▸ **Aim of the task**
Return the lines below in which the string "induction" occurs.

▸ **Data extract**
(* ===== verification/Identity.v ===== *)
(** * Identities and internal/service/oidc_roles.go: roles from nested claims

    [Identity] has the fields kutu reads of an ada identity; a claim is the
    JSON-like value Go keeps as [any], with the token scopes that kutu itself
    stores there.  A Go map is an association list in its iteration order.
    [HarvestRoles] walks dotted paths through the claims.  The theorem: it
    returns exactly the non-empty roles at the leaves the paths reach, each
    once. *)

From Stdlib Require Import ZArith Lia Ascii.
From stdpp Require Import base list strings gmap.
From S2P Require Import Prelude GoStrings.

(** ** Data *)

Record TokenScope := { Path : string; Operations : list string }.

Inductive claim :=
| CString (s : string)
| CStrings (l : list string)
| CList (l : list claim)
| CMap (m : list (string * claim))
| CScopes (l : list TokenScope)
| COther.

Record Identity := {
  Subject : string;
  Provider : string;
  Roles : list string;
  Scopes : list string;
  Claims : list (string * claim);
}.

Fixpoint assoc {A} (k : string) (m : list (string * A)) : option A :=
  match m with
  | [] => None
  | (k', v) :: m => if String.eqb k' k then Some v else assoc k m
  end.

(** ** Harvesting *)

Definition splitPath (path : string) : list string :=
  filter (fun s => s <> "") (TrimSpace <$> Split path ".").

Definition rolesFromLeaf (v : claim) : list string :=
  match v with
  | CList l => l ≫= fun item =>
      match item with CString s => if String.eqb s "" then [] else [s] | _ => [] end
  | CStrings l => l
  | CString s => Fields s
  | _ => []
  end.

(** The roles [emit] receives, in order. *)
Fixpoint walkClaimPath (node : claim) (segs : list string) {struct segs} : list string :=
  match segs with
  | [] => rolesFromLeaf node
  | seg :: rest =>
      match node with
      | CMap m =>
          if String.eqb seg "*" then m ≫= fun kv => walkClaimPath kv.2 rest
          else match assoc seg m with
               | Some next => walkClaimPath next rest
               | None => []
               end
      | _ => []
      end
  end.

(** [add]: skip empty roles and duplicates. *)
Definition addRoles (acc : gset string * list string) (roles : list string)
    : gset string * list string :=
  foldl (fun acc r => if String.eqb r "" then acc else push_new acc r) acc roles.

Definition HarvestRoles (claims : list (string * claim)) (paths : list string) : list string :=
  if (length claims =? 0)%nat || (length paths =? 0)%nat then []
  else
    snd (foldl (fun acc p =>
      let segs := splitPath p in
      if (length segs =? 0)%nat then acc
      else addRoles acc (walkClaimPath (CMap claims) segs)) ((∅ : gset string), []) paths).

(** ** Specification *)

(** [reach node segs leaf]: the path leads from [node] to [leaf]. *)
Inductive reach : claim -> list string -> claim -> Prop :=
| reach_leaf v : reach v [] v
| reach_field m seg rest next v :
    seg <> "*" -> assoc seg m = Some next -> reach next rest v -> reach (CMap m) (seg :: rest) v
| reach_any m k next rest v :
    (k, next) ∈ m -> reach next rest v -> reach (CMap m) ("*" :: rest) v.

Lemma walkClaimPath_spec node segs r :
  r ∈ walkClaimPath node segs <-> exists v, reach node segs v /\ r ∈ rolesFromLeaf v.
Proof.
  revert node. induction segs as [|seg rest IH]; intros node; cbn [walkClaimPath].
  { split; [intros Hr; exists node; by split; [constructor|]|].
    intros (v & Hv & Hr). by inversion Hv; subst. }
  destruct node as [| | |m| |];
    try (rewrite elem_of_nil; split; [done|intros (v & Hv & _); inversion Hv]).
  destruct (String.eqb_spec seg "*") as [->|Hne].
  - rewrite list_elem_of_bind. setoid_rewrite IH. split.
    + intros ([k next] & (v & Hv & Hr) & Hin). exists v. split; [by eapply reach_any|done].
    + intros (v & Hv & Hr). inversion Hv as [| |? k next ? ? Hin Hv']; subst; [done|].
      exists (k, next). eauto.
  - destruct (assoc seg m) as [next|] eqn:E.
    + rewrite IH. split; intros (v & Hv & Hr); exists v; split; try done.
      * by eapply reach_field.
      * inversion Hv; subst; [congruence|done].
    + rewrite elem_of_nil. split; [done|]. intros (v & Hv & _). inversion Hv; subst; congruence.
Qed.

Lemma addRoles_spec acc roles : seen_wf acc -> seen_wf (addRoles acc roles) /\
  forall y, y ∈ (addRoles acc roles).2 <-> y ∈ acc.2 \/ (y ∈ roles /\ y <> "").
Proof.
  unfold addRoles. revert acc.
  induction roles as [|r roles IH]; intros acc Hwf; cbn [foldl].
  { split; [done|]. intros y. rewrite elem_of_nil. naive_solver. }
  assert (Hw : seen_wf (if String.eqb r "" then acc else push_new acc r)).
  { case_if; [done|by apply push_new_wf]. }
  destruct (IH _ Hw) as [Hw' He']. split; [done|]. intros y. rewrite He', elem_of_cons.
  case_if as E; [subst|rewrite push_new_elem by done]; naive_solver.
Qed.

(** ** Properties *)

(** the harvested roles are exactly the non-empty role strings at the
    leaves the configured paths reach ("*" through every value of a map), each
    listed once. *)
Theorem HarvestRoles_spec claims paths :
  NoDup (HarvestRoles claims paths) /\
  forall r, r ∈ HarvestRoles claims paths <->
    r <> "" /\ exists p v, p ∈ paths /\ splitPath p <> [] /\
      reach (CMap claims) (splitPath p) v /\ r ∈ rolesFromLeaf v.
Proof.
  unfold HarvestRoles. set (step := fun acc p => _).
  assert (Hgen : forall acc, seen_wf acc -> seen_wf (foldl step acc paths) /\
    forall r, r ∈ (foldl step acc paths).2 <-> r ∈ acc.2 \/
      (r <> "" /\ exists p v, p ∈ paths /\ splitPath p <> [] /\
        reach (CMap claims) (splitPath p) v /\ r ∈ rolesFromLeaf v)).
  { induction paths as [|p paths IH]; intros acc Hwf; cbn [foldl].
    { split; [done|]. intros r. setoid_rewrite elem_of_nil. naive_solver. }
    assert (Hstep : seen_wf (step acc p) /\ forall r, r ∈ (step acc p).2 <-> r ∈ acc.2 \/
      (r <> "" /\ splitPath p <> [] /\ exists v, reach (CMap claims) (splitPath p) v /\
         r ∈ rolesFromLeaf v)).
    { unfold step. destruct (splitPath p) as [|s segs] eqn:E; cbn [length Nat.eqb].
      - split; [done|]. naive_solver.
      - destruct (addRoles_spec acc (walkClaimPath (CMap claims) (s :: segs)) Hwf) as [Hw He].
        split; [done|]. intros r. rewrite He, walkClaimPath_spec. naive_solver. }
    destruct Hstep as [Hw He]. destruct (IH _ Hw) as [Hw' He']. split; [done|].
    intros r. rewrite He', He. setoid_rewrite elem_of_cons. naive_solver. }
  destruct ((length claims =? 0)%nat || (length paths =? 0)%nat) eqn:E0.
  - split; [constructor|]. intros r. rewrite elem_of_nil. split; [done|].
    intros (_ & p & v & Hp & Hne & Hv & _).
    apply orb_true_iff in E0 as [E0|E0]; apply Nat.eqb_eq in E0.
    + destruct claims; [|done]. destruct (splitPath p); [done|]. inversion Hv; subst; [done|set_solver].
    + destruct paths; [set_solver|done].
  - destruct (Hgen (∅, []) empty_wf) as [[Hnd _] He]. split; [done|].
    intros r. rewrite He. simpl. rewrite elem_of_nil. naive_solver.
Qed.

▸ **Task solution**
  revert node. induction segs as [|seg rest IH]; intros node; cbn [walkClaimPath].
  induction roles as [|r roles IH]; intros acc Hwf; cbn [foldl].
  { induction paths as [|p paths IH]; intros acc Hwf; cbn [foldl].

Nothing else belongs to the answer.